I've experienced this with a growing list of config options, the earliest being browser.ml.enable. If I were to guess, it may be getting re-enabled every update, I'm not sure.

You can imagine the frustration multiplies with other pain points. Like, I often right click a page to select "View Page Source". It was a bit frustrating when the split second before I can click it, "✨ Summarize with AI" loaded into the context menu and I accidentally clicked that.

in reply to Firefox for Web Developers

@josh @jaffathecake I have had browser.ml.* settings I disabled by hand in about:config re-enable repeatedly with new versions.

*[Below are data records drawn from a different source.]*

Section Limits.
Context {X Alloc AB A T Out CB Sender : Type} {Slab : Type -> Type}.
Abbreviation V := (ProtoMsg Out).
Context `{!MioTypes} `{!Iobuf A} `{!AppendBufOps Alloc AB A} `{!SlabOps Slab} `{!SlabLaws Slab}.
Context `{!MioOps V X (StreamBuf A) (ReadBuf AB) Sender} `{!Protocol V X T A Out}.
Context `{!EventLoopSenderOps V X Sender (StreamBuf A)} `{!EventLoopSenderLaws V X Sender (StreamBuf A)}.
Context `{!SockLaws V X A AB Sender} `{!RecvLaws V X Alloc A AB Sender} `{!HostView X} `{!HostLaws (Alloc := Alloc)}.
Abbreviation Conn := (Connection A AB T).
Abbreviation Inner := (EngineInner Slab Alloc A AB T CB).
Implicit Types w : World V X.

(** [n] connections that must not fail. *)
Fixpoint connect_times (n : nat) (self : Inner) (hostname : string) (port : Z) : M V X (Inner * list (NetStream.t Sender)) :=
  match n with
  | O => ret (self, [])
  | S n' =>
      let! '(self, r) := connect self hostname port in
      let! st := unwrap r in
      let! '(self, sts) := connect_times n' self hostname port in
      ret (self, st :: sts)
  end.

(** A slab with fewer items than tokens has room, one with as many has not. *)
Lemma taken_new {B : Type} lo n : taken lo n (slab_new_starting_at (Slab := Slab) (T := B) lo n) = ∅.
Proof.
  destruct (slab_new_laws B lo n) as (_ & _ & Hnone). apply set_eq. intros t. rewrite elem_of_taken, Hnone.
  split; [by intros [[? ?] _]|set_solver].
Qed.

Lemma taken_insert_only {B : Type} lo n (s : Slab B) x t s' :
  in_range lo n s -> slab_insert s x = Ok (t, s') -> base.size (taken lo n s') = S (base.size (taken lo n s)).
Proof.
  intros Hr Hi. rewrite <- (taken_insert lo n s x t s' x Hr Hi).
  destruct (slab_insert_laws _ _ _ _ _ Hi) as (_ & _ & Hx & _). f_equal.
  symmetry. apply (taken_set lo n s' t x x Hx).
Qed.

Lemma room_or_full {B : Type} lo n (s : Slab B) :
  in_range lo n s -> (0 <= n)%Z -> base.size (taken lo n s) < Z.to_nat n -> has_room s.
Proof.
  intros (E1 & E2 & _) Hn Hlt.
  destruct (set_choose_or_empty ((list_to_set (seqZ lo n) : gset Z) ∖ taken lo n s)) as [[t Ht]|Hempty].
  - apply elem_of_difference in Ht as [Hin Hnot]. apply elem_of_list_to_set, elem_of_seqZ in Hin. exists t. rewrite E1, E2.
    split; [lia|]. destruct (slab_get s t) eqn:E; [|done]. exfalso. apply Hnot, elem_of_taken. split; [by eexists|lia].
  - exfalso. assert (Hsub : (list_to_set (seqZ lo n) : gset Z) ⊆ taken lo n s).
    { intros t Ht. destruct (decide (t ∈ taken lo n s)) as [|Hn']; [done|]. exfalso.
      apply (not_elem_of_empty (C := gset Z) t), Hempty, elem_of_difference. done. }
    apply subseteq_size in Hsub. rewrite size_range in Hsub by done. lia.
Qed.

Lemma full_rejects {B : Type} lo n (s : Slab B) x :
  in_range lo n s -> (0 <= n)%Z -> base.size (taken lo n s) = Z.to_nat n -> slab_insert s x = Err x.
Proof.
  intros Hr Hn Hfull. destruct (slab_insert s x) as [[t s']|y] eqn:Hi.
  - exfalso. pose proof (taken_insert_only lo n s x t s' Hr Hi) as Hs. pose proof (taken_le lo n s' Hn). lia.
  - by destruct (slab_insert_err _ _ _ _ Hi) as [-> _].
Qed.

I posted about it on bsky and a pile of other people chimed in saying the same had happened to them too.

Do not try to pretend you don't know this was happening.

in reply to the elder sea

@eldersea @josh @jaffathecake if Mozilla is gonna send people who say "hiii~ uwu smol bean dev here!!" and they just fuckin lie at us like this ... well actually, they're probably sending their best remaining
This entry was edited (5 hours ago)
in reply to David Gerard

@davidgerard @eldersea @josh @jaffathecake

I don't know what everybody's upset about. All AI features are opt-in only. You have to deliberately opt-in by failing to repeatedly disable several cryptic default settings hidden behind an obscure configuration URL.

in reply to Firefox for Web Developers

It's *inherently* the wrong thing, though.

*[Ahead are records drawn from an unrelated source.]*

(* ===== verification/Oneway.v ===== *)
(** * The client and the reader of [oneway_test]: src/src/net_stream.rs

    The thread of the test sends the number 5 five times to the event loop,
    then reads what the server's queue delivers into a vector. *)

From S2P Require Import Prelude Effects Sendable Reactive Subscribers Processors Publishers Protocol Mio StreamBuf NetStream Reactor MioModel Inbound U64.

Section Oneway.
Context {X Els RW A : Type}.
Abbreviation V := (ProtoMsg Z).
Context `{!Iobuf A} `{!IobufCopy RW A} `{!EventLoopSenderOps V X Els (StreamBuf A)} `{!Debug (StreamBuf A)}.

(** ** The chains *)

Definition map2_t : Type := Map.t V X (StreamBuf A) (StreamBuf A) (DoDebug.t (Decoupler.t Els (StreamBuf A))).
Definition map1_t : Type := Map.t V X Z (StreamBuf A) map2_t.
Definition take_t : Type := Take.t (Map.t V X (ProtoMsg Z) Z (Collect.t Z)).

Definition retarget (tok : Token) (b : StreamBuf A) : M V X (StreamBuf A) := ret (mkStreamBuf (sb_buf b) tok).
Definition item_of (m : ProtoMsg Z) : M V X Z := ret (pm_item m).

Definition sender_chain (dtx : Els) (tok : Token) : M V X (Repeat.t Z map1_t) :=
  let rep := Repeat.new 5%Z in
  let map1 := Map.new (isize_to_strbuf (RW := RW) 8) in
  let map2 := Map.new (retarget tok) in
  let trc := DoDebug.new in
  let sen := Decoupler.new dtx in
  let! trc := subscribe trc sen in
  let! map2 := subscribe map2 trc in
  let! map1 := subscribe map1 map2 in
  subscribe rep map1.

(** [for i in range(0, n) { rep.next(); }]. *)
Fixpoint next_times (n : nat) (rep : Repeat.t Z map1_t) : M V X (Repeat.t Z map1_t) :=
  match n with
  | O => ret rep
  | S n' => let! '(rep, _) := next rep in next_times n' rep
  end.

(** The inner block: [v] is what [Collect] was lent.  Its end drops [recv]. *)
Definition reader_chain (srv_rx : Receiver) (v : list Z) : M V X (Coupler.t take_t) :=
  let recv := Coupler.new srv_rx in
  let take := Take.new 5 in
  let map3 := Map.new item_of in
  let coll := Collect.new v in
  let! map3 := subscribe map3 coll in
  let! take := subscribe take map3 in
  subscribe recv take.

Definition collected (recv : Coupler.t take_t) : list Z :=
  default [] (take ← Coupler.subscriber recv; map3 ← Take.subscriber take; coll ← Map.subscriber map3; Some (Collect.val coll)).

(** The thread in three parts: what it sends, the reader's loop, and the end
    of its two blocks. *)
Definition oneway_send (dtx : Els) (tok : Token) : M V X (Repeat.t Z map1_t) :=
  let! rep := sender_chain dtx tok in
  next_times 5 rep.

Definition oneway_end (rep : Repeat.t Z map1_t) (recv : Coupler.t take_t) : M V X unit :=
  let v := collected recv in
  let! _ := drop_coupler recv in
  let! _ := if decide (v = [5; 5; 5; 5; 5]%Z) then ret tt else panic "assertion failed: *v == vec![5,5,5,5,5]" in
  drop_link (S := map1_t) (O := Z) rep.

Definition oneway_thread (fuel : nat) (dtx : Els) (tok : Token) (srv_rx : Receiver) : M V X unit :=
  let! rep := oneway_send dtx tok in
  let! recv := reader_chain srv_rx [] in
  let! recv := Reactive.run fuel recv in
  oneway_end rep recv.

(** ** What they do *)

Context `{!IobufCopyLaws RW A} `{!EventLoopSenderLaws V X Els (StreamBuf A)}.

(** The chain once built. *)
Definition sending (dtx : Els) (tok : Token) : Repeat.t Z map1_t :=
  Repeat.mk 5%Z (Some (Map.mk (isize_to_strbuf (RW := RW) 8) (Some (Map.mk (retarget tok)
    (Some (DoDebug.mk (Some (Decoupler.mk None dtx)) (Some 0%Z))) (Some 0%Z))) (Some 0%Z))).

(** [n] messages for [tok] went to the event loop, each the bytes of 5, and
    each was printed. *)
Definition fives_sent (tok : Token) (n : nat) (w w' : World V X) : Prop :=
  chans w' = chans w /\
  (exists ms, mail (ext w') = mail (ext w) ++ ms /\ length ms = n /\
    Forall (fun m => sb_tok m = tok /\ StreamBuf_bytes m = to_bytes 8 5) ms) /\
  exists lines, stdout w' = stdout w ++ lines /\ length lines = n.

Lemma fives_trans tok n1 n2 w1 w2 w3 :
  fives_sent tok n1 w1 w2 -> fives_sent tok n2 w2 w3 -> fives_sent tok (n1 + n2) w1 w3.
Proof.
  intros (C1 & (m1 & M1 & L1 & F1) & l1 & S1 & K1) (C2 & (m2 & M2 & L2 & F2) & l2 & S2 & K2).
  split; [congruence|]. split.
  - exists (m1 ++ m2). rewrite M2, M1, length_app, app_assoc. split; [done|]. split; [lia|]. by apply Forall_app.
  - exists (l1 ++ l2). rewrite S2, S1, length_app, app_assoc. split; [done|lia].
Qed.

(** One message: the bytes of 5 for [tok], printed and given to the event loop. *)
Lemma send_one_calls dtx tok (w : World V X) :
  exists m, sb_tok m = tok /\ StreamBuf_bytes m = to_bytes 8 5 /\
    next (sending dtx tok) w =
      (let! r := els_send dtx m in ret (sending dtx tok, match r with Ok _ => true | Err _ => false end))
      (mkWorld (stdout w ++ [debug_fmt m]) (log w) (chans w) (ext w)).
Proof.
  destruct (atomic_read_only_law (RW := RW) (A := A) (to_bytes 8 5)) as (a & Ea & Hw).
  exists (mkStreamBuf a tok). split; [done|]. split; [done|].
  assert (E5 : forall w : World V X, isize_to_strbuf (RW := RW) 8 5 w = Done (mkStreamBuf a 0) w).
  { intros w0. unfold isize_to_strbuf. by rewrite Ea. }
  simpl. unfold Repeat.next, bind. simpl. unfold Map.on_next, bind. simpl. unfold clone, Clone_Z. rewrite E5.
  unfold Map.on_next, bind. simpl.
  simpl. unfold DoDebug.on_next, bind. simpl. unfold Decoupler.on_next, bind. simpl.
  unfold EventLoopSender_send, bind. by destruct (els_send _ _ _) as [[]| | |].
Qed.

Lemma send_one dtx tok (w : World V X) :
  exists w', next (sending dtx tok) w = Done (sending dtx tok, true) w' /\ fives_sent tok 1 w w'.
Proof.
  destruct (send_one_calls dtx tok w) as (m & Ht & Hb & E).
  destruct (els_send_law dtx m (mkWorld (stdout w ++ [debug_fmt m]) (log w) (chans w) (ext w))) as (w' & Es & Hc & Hs & Hm).
  exists w'. split; [rewrite E; unfold bind; by rewrite Es|].
  split; [done|]. split; [exists [m]|eexists]; [|by split]. split; [done|]. split; [done|]. by repeat constructor.
Qed.

Lemma send_times n dtx tok (w : World V X) :
  exists w', next_times n (sending dtx tok) w = Done (sending dtx tok) w' /\ fives_sent tok n w w'.
Proof.
  revert w. induction n as [|n IH]; intros w.
  - exists w. split; [done|]. split; [done|]. split; exists []; by rewrite app_nil_r.
  - destruct (send_one dtx tok w) as (w1 & E1 & F1). destruct (IH w1) as (w2 & E2 & F2).
    exists w2. split; [cbn [next_times]; unfold bind; by rewrite E1|]. by apply (fives_trans tok 1 n w w1 w2).
Qed.

(** The reader with [k] messages seen and [v] collected. *)
Definition reader (srv_rx : Receiver) (k : Z) (notified : bool) (v : list Z) : Coupler.t take_t :=
  Coupler.mk srv_rx (Some (Take.mk (Some (Map.mk item_of (Some (Collect.mk None v)) (Some 0%Z))) (Some 0%Z) k 5 notified)).
Definition reading (srv_rx : Receiver) (k : Z) (v : list Z) : Coupler.t take_t := reader srv_rx k false v.

(** One message: below five it is collected, the next one ends the chain. *)
Lemma read_one rx k (m : ProtoMsg Z) ms v n b (w : World V X) :
  chans w !! rx_chan rx = Some (mkChan (m :: ms) n true b) -> (0 <= k <= 5)%Z ->
  let w1 := with_chans w (<[rx_chan rx := mkChan ms n true b]> (chans w)) in
  next (reading rx k v) w =
    if (k =? 5)%Z then
      Done (reader rx 6 true v, false)
        (mkWorld (stdout w1) (log w1 ++ [mkLog LDebug "on_complete called" []]) (chans w1) (ext w1))
    else Done (reading rx (k + 1) (v ++ [pm_item m]), true) w1.
Proof.
  intros Hq Hk w1. simpl. unfold Coupler.next, bind, recv. simpl. rewrite Hq. simpl.
  unfold Take.on_next, bind. simpl. rewrite (usize_small (k + 1)) by lia.
  destruct (Z.eqb_spec k 5) as [->|Hne]; [done|].
  destruct (Z.gtb_spec (k + 1) 5); [lia|]. done.
Qed.

(** A queue that is empty and closed ends the chain. *)
Lemma read_closed rx k v b (w : World V X) :
  chans w !! rx_chan rx = Some (mkChan [] 0 true b) ->
  exists w', next (reading rx k v) w = Done (reader rx k false v, false) w' /\ chans w' = chans w.
Proof.
  intros Hq. simpl. unfold Coupler.next, bind, recv. simpl. rewrite Hq. by eexists.
Qed.

(** The end of the thread: its assertion. *)
Lemma oneway_end_spec rx k notified v dtx tok (w : World V X) :
  exists w', oneway_end (sending dtx tok) (reader rx k notified v) w =
    if decide (v = [5; 5; 5; 5; 5]%Z) then Done tt w' else Panicked "assertion failed: *v == vec![5,5,5,5,5]" w'.
Proof.
  set (w1 := with_chans w (alter (fun ch => mkChan [] (ch_senders ch) false (ch_bound ch)) (rx_chan rx) (chans w))).
  destruct (els_drop_law dtx w1) as (w2 & E & _). unfold oneway_end, bind at 1.
  change (drop_coupler _ _) with (Done (V := V) tt w1). change (collected _) with v. unfold bind.
  case_decide; [exists w2; exact E|by exists w1].
Qed.

(** With [j] values to go, the loop takes these and ends at the next message,
    or at the end of the queue. *)
Lemma read_loop rx j (ms : list V) v n b (w : World V X) fuel :
  chans w !! rx_chan rx = Some (mkChan ms n true b) -> j <= 5 -> n = 0 \/ j < length ms -> length ms < fuel ->
  exists k notified w', run_loop fuel (reading rx (5 - Z.of_nat j) v) w = Done (reader rx k notified (v ++ take j (map pm_item ms))) w' /\
    mail (ext w') = mail (ext w) /\ stdout w' = stdout w /\
    chans w' !! rx_chan rx = Some (mkChan (drop (S j) ms) n true b).
Proof.
  revert j v w fuel. induction ms as [|m ms IH]; intros j v w fuel Hq Hj Hn Hf; (destruct fuel as [|fuel]; [lia|]); cbn [run_loop].
  - destruct Hn as [->|]; [|simpl in *; lia].
    simpl next. unfold Coupler.next, bind, recv. simpl. rewrite Hq. simpl.
    rewrite take_nil, app_nil_r. do 3 eexists. split; [reflexivity|]. by splits.
  - unfold bind at 1. rewrite (read_one rx _ m ms v n b w Hq) by lia.
    destruct j as [|j]; [|rewrite (proj2 (Z.eqb_neq _ _)) by lia]; simpl.
    + rewrite app_nil_r. do 3 eexists. split; [reflexivity|]. simpl. splits. by rewrite lookup_insert_eq.
    + replace (5 - Z.of_nat (S j) + 1)%Z with (5 - Z.of_nat j)%Z by lia. simpl in Hn, Hf.
      destruct (IH j (v ++ [pm_item m]) (with_chans w (<[rx_chan rx := mkChan ms n true b]> (chans w))) fuel) as (k & nt & w' & E & Hrest);
        [simpl; apply lookup_insert_eq|lia|lia|lia|].
      exists k, nt, w'. split; [by rewrite <- app_assoc in E|exact Hrest].
Qed.

(** On an open queue with at most five messages the reader waits, also when
    it has collected all five: only a sixth message tells [Take]. *)
Lemma read_waits rx j (ms : list V) v n b (w : World V X) fuel :
  chans w !! rx_chan rx = Some (mkChan ms (S n) true b) -> j <= 5 -> length ms <= j -> length ms < fuel ->
  exists w', run_loop fuel (reading rx (5 - Z.of_nat j) v) w = Blocked w'.
Proof.
  revert j v w fuel. induction ms as [|m ms IH]; intros j v w fuel Hq Hj Hle Hf; (destruct fuel as [|fuel]; [lia|]); cbn [run_loop].
  - simpl next. unfold Coupler.next, bind, recv. simpl. rewrite Hq. by eexists.
  - unfold bind at 1. rewrite (read_one rx _ m ms v (S n) b w Hq) by lia.
    simpl in Hle, Hf. destruct j as [|j]; [lia|]. rewrite (proj2 (Z.eqb_neq _ _)) by lia. simpl.
    replace (5 - Z.of_nat (S j) + 1)%Z with (5 - Z.of_nat j)%Z by lia.
    eapply (IH j); [simpl; apply lookup_insert_eq|lia|lia|lia].
Qed.

(** The thread up to the reader's loop. *)
Lemma oneway_starts fuel dtx tok rx (w : World V X) :
  exists w1, fives_sent tok 5 w w1 /\
  oneway_thread fuel dtx tok rx w =
    (let! recv := run_loop fuel (reading rx 0 []) in
     let! _ := debug "Done with loop" [] in
     oneway_end (sending dtx tok) recv) w1.
Proof.
  destruct (send_times 5 dtx tok (mkWorld (stdout w) (log w ++ [mkLog LDebug "on_subscribe called" []]) (chans w) (ext w)))
    as (w1 & E & Hc & Hm & Hs).
  exists (mkWorld (stdout w1) ((log w1 ++ [mkLog LDebug "on_subscribe called" []]) ++ [mkLog LDebug "Starting loop" []]) (chans w1) (ext w1)).
  split; [by split|]. unfold oneway_thread, oneway_send, bind at 1. unfold bind at 1.
  change (sender_chain dtx tok w) with
    (Done (sending dtx tok) (mkWorld (stdout w) (log w ++ [mkLog LDebug "on_subscribe called" []]) (chans w) (ext w))).
  cbv beta iota. rewrite E. unfold bind at 1.
  change (reader_chain rx [] w1) with
    (Done (reading rx 0 []) (mkWorld (stdout w1) (log w1 ++ [mkLog LDebug "on_subscribe called" []]) (chans w1) (ext w1))).
  cbv beta iota. unfold Reactive.run, debug, log_at, bind. simpl. by destruct (run_loop fuel _ _).
Qed.

(** The thread of the test sends the bytes of 5 to its connection five
    times and prints each; then, on a queue that has been closed or holds more
    than five messages, it ends without a panic exactly when the first five
    are 5s, with the receiver gone; on a queue that is still open with at most
    five messages it waits, even when all five are there. *)
Theorem oneway_thread_spec fuel dtx tok rx (ms : list V) n b (w : World V X) :
  chans w !! rx_chan rx = Some (mkChan ms n true b) -> length ms < fuel ->
  exists w1, fives_sent tok 5 w w1 /\
  if decide (n = 0 \/ 5 < length ms) then
    exists w2, oneway_thread fuel dtx tok rx w =
      (if decide (take 5 (map pm_item ms) = [5; 5; 5; 5; 5]%Z)
       then Done tt w2 else Panicked "assertion failed: *v == vec![5,5,5,5,5]" w2) /\
      mail (ext w2) = mail (ext w1) /\ chans w2 !! rx_chan rx = Some (mkChan [] n false b)
  else exists w2, oneway_thread fuel dtx tok rx w = Blocked w2.
Proof.
  intros Hq Hf. destruct (oneway_starts fuel dtx tok rx w) as (w1 & H1 & ->). exists w1. split; [done|].
  destruct H1 as (Hc & _). rewrite <- Hc in Hq. case_decide as Hn.
  - destruct (read_loop rx 5 ms [] n b w1 fuel Hq ltac:(lia) Hn Hf) as (k & nt & w2 & E & Hm & Hs & Hq2).
    change (5 - Z.of_nat 5)%Z with 0%Z in E. unfold bind at 1. rewrite E.
    set (w3 := with_chans (mkWorld (stdout w2) (log w2 ++ [mkLog LDebug "Done with loop" []]) (chans w2) (ext w2))
      (alter (fun ch => mkChan [] (ch_senders ch) false (ch_bound ch)) (rx_chan rx) (chans w2))).
    assert (H3 : chans w3 !! rx_chan rx = Some (mkChan [] n false b)).
    { simpl. by rewrite lookup_alter, decide_True, Hq2 by done. }
    destruct (els_drop_law dtx w3) as (w4 & Ed & Hc4 & _ & Hm4).
    unfold debug, log_at, oneway_end, bind at 1, bind at 1. change (drop_coupler _ _) with (Done (V := V) tt w3). cbv beta iota.
    unfold bind. change (collected _) with (take 5 (map pm_item ms)). case_decide.
    + exists w4. split; [exact Ed|]. split; [rewrite Hm4; exact Hm|]. by rewrite Hc4.
    + exists w3. by split.
  - destruct n as [|n]; [tauto|].
    destruct (read_waits rx 5 ms [] n b w1 fuel Hq ltac:(lia) ltac:(lia) Hf) as (w2 & E).
    change (5 - Z.of_nat 5)%Z with 0%Z in E. exists w2. unfold bind. by rewrite E.
Qed.
End Oneway.

(** ** A concrete instance *)

Section Instances.
#[local] Instance Debug_StreamBuf_token : Debug (StreamBuf (list byte)) := fun b => debug_token (sb_tok b).

Definition five_waiting : World (ProtoMsg Z) Net :=
  mkWorld [] [] {[ 0 := mkChan (replicate 5 (mkProtoMsg 5%Z 257)) 0 true None ]} quiet.

Lemma oneway_thread_spec_witness :
  exists w1 w2, fives_sent (Els := unit) 256 5 five_waiting w1 /\
    oneway_thread (RW := list byte) (A := list byte) 6 tt 256 (mkReceiver 0) five_waiting = Done tt w2.
Proof.
  destruct (oneway_thread_spec (EventLoopSenderLaws0 := EventLoopSenderLaws_model) (RW := list byte) 6 tt 256 (mkReceiver 0)
    (replicate 5 (mkProtoMsg 5%Z 257)) 0 None five_waiting) as (w1 & H1 & H2).
  - reflexivity.
  - simpl. lia.
  - destruct H2 as (w2 & E & _). exists w1, w2. split; [exact H1|exact E].
Defined.
End Instances.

I also don't want to buy eyeglasses that include eyeball-poking blades "but with a kill switch to retract them in case you don't like those." I just want eyeglasses with no eyeball-poking blades to begin with.

in reply to Firefox for Web Developers

I think your CEO publicly stating that Firefox "will evolve into a modern AI browser" is what's got people on edge.

Further, this is just another step in a raft of poor decisions by Mozilla, which has me (after 20+ years of happy use) looking for an alternative.

in reply to Jonathan Lamothe

@me no. That's a direct quote from the post.